• genelde monarşi esasıyla yönetilen devletlerde görülen sülale yönetimine dayalı yani yöneticiliğin babadan oğula devredildiği ve kız cocukların söz sahibi olamadığı devletler.
    (bkz: osmanlı devleti)
  • iktidarın babadan oğula geçtiği, ataerkil bir yönetim biçimi. bu tip yönetim biçimlerinde, toplum otoriteyi temsil eden figürün etrafında toplanmış ve halk kendisini otoriteye ait saymaktadır. örneğin yine bizde "ata", dolayısıyla "baba" kurtarıcı, kahraman sayılmaktadır ve bu devlet biçimi tam anlamıyla "devlet baba"dır.
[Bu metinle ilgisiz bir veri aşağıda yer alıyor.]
(* ===== verification/Furniture.v ===== *)
(** The scene of the office as objects in space: the furniture (office-3d/office-props.tsx), the
    floor (office-3d/office-floor.tsx), the coordinator's desk (office-3d/coordinator-desk.tsx), a
    desk with its figure (office-3d/agent-desk.tsx) and the canvas that holds them
    (office-3d/office-canvas.tsx).  Like the motion of Scene, they are written over the
    operations of [Arith]; where things stand is proved in exact arithmetic. *)

From Stdlib Require Import Reals Lra Psatz.
From S2P Require Import Prelude JsNumber React OfficeState OfficeFeed OfficeUnified Scene.

Section Objects.
Context {A : Arith}.

(** ** Objects *)

Inductive geometry :=
| BoxGeometry (width height depth : carrier)
| CylinderGeometry (top bottom height : carrier) (segments : Z)
| SphereGeometry (radius : carrier) (widthSegments heightSegments : Z)
| ConeGeometry (radius height : carrier) (segments : Z) (openEnded : bool).

(** A mesh has a translucent material and, if any, outlined edges: their color and width.  A
    group is turned about the vertical and scaled.  [HtmlAt] is drei's [Html]. *)
Inductive obj :=
| Mesh (position : vec A) (g : geometry) (color : jsstr) (opacity : carrier)
    (edges : option (jsstr * carrier))
| Group (position : vec A) (rotationY scale : carrier) (kids : list obj)
| HtmlAt (position : vec A) (distanceFactor : Z) (view : list (node Empty_set))
| GridHelper (size divisions : Z) (major minor : jsstr)
| Background (color : jsstr)
| AmbientLight (intensity : carrier)
| DirectionalLight (position : vec A) (intensity : carrier)
| OrbitControls (minDistance maxDistance : Z) (autoRotateSpeed : carrier).

(** [c z] is [z] hundredths. *)
Definition c (z : Z) : carrier := lit z 100.
Definition pos (x y z : Z) : vec A := Vec (c x) (c y) (c z).
Definition origin : vec A := pos 0 0 0.
Definition mesh (p : vec A) (g : geometry) (color : jsstr) (opacity : Z) (line : Z) : obj :=
  Mesh p g color (c opacity) (Some (color, c line)).

(** ** The furniture *)

Definition PLANT_POT_COLOR : jsstr := "#b07050".
Definition PLANT_LEAF_COLOR : jsstr := "#4c9a5f".
Definition BOARD_FRAME_COLOR : jsstr := "#8a8a8a".
Definition SOFA_COLOR : jsstr := "#5b7fb4".
Definition LAMP_COLOR : jsstr := "#c9a34e".

Definition PottedPlant (position : vec A) : obj :=
  Group position (int 0) (int 1) [
    mesh (pos 0 20 0) (CylinderGeometry (c 22) (c 16) (c 40) 8) PLANT_POT_COLOR 20 120;
    mesh (pos 0 62 0) (SphereGeometry (c 30) 8 6) PLANT_LEAF_COLOR 16 120;
    mesh (pos 0 95 0) (ConeGeometry (c 20) (c 35) 7 false) PLANT_LEAF_COLOR 16 120].

Definition board_leg (x : Z) : obj :=
  mesh (pos x 55 0) (BoxGeometry (c 6) (c 110) (c 6)) BOARD_FRAME_COLOR 30 120.
Definition board_stroke (i : Z) (y : Z) : obj :=
  Mesh (Vec (add (c (-25)) (mul (int i) (c 10))) (add (c 115) (c y)) (lit 35 1000))
    (BoxGeometry (sub (c 110) (mul (int i) (c 30))) (c 3) (c 1)) BOARD_FRAME_COLOR (c 80) None.
Definition Whiteboard (position : vec A) : obj :=
  Group position (int 0) (int 1) (
    map board_leg [-80; 80]
    ++ [Mesh (pos 0 115 0) (BoxGeometry (int 2) (c 110) (c 5)) "#ffffff" (c 75)
          (Some (BOARD_FRAME_COLOR, c 160))]
    ++ zip_with board_stroke [0; 1; 2] [35; 15; -5]).

Definition sofa_arm (x : Z) : obj :=
  mesh (pos x 45 0) (BoxGeometry (c 12) (c 35) (c 70)) SOFA_COLOR 16 120.
Definition Sofa (position : vec A) (rotationY : carrier) : obj :=
  Group position rotationY (int 1) (
    [mesh (pos 0 22 0) (BoxGeometry (c 180) (c 35) (c 70)) SOFA_COLOR 16 140;
     mesh (pos 0 62 (-28)) (BoxGeometry (c 180) (c 50) (c 14)) SOFA_COLOR 16 140]
    ++ map sofa_arm [-85; 85]).

Definition FloorLamp (position : vec A) : obj :=
  Group position (int 0) (int 1) [
    mesh (pos 0 70 0) (CylinderGeometry (c 3) (c 3) (c 140) 6) LAMP_COLOR 40 120;
    mesh (pos 0 150 0) (ConeGeometry (c 28) (c 30) 8 true) LAMP_COLOR 25 140;
    mesh (pos 0 2 0) (CylinderGeometry (c 25) (c 25) (c 5) 8) LAMP_COLOR 30 120].

Definition OfficeProps : obj :=
  Group origin (int 0) (int 1) [
    PottedPlant (pos (-700) 0 (-500));
    PottedPlant (pos 700 0 460);
    Whiteboard (pos (-450) 0 (-560));
    Sofa (pos 660 0 (-360)) (div (sub (int 0) mpi) (int 2));
    FloorLamp (pos 720 0 (-520))].

(** ** The floor and the coordinator's desk *)

Definition FLOOR_SIZE : geometry := BoxGeometry (int 16) (c 5) (int 12).

Definition OfficeFloor (dark : bool) : obj :=
  let wall : jsstr := if dark then "#4a4a4a" else "#bdbdbd" in
  let gridMajor : jsstr := if dark then "#3a3a3a" else "#d6d6d6" in
  let gridMinor : jsstr := if dark then "#2a2a2a" else "#e7e7e7" in
  Group origin (int 0) (int 1) [
    Mesh (pos 0 (-5) 0) FLOOR_SIZE (if dark then "#141414" else "#ffffff") (int 0)
      (Some (wall, int 1));
    GridHelper 16 16 gridMajor gridMinor].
    örneğin bu tip devletlerde; islami siyasal muhayyile'de, zorbalığın tersi, ozgurluk değil, adalettir. muhalefetin -ne kadar etkin olabileceği tartışılır- parolası, demokrasi değil, etiktir. bir bakıma bu yoldan çıkarak siyasal islamın etkin olduğu (seriat'ın hükmettiği) ülkelerde görünenen (bir çok zaman birçoğumuzun anlamlandıramadığı) demokrasi/özgürlük talebinin zayıflığını bu şekilde açıklamak gerekir; diktatörlüğe (padisah/kral/otorite) boyun eğmek yoktur çünkü talep başkadır. mahremiyete, aile halkının, evin, namusun alanına saygı talebi her şeyden önce gelir; adalet talebi bunu izler, "iyi egemen" (bkz: olivier roy) .. özgürlük, siyaset alanı içinde değil, aile alanı, mahremiyet alanı içinde talep edilir. siyaset alanında beklenen değer adalettir.
  • max webber’in ortaya çıkardığı bir kavramdır. kısaca bahsetmek gerekirse, hükümdar mutlak otorite sahibidir, devlet memuru hükümdara bağlıdır, mülkiyet mutlak hükümdarındır.

    osmanlı devleti patrimonyal devlete örnektir.
  • anadolu'da ortaya çıkan tüm beylikler tipik patrimonyal devletçiklerdir. patrimonyal devlette ülke ve reâya hânedân kurucusunun atadan mirası, mülkü gibi algılanır. bu nedenle beylikler kurucusunun adını almıştır: aydın-ili, menteşe-ili, saruhan-ili gibi. osmanlı devleti de kurucusunun adıyla osmanlı beyliği diye anılmıştır.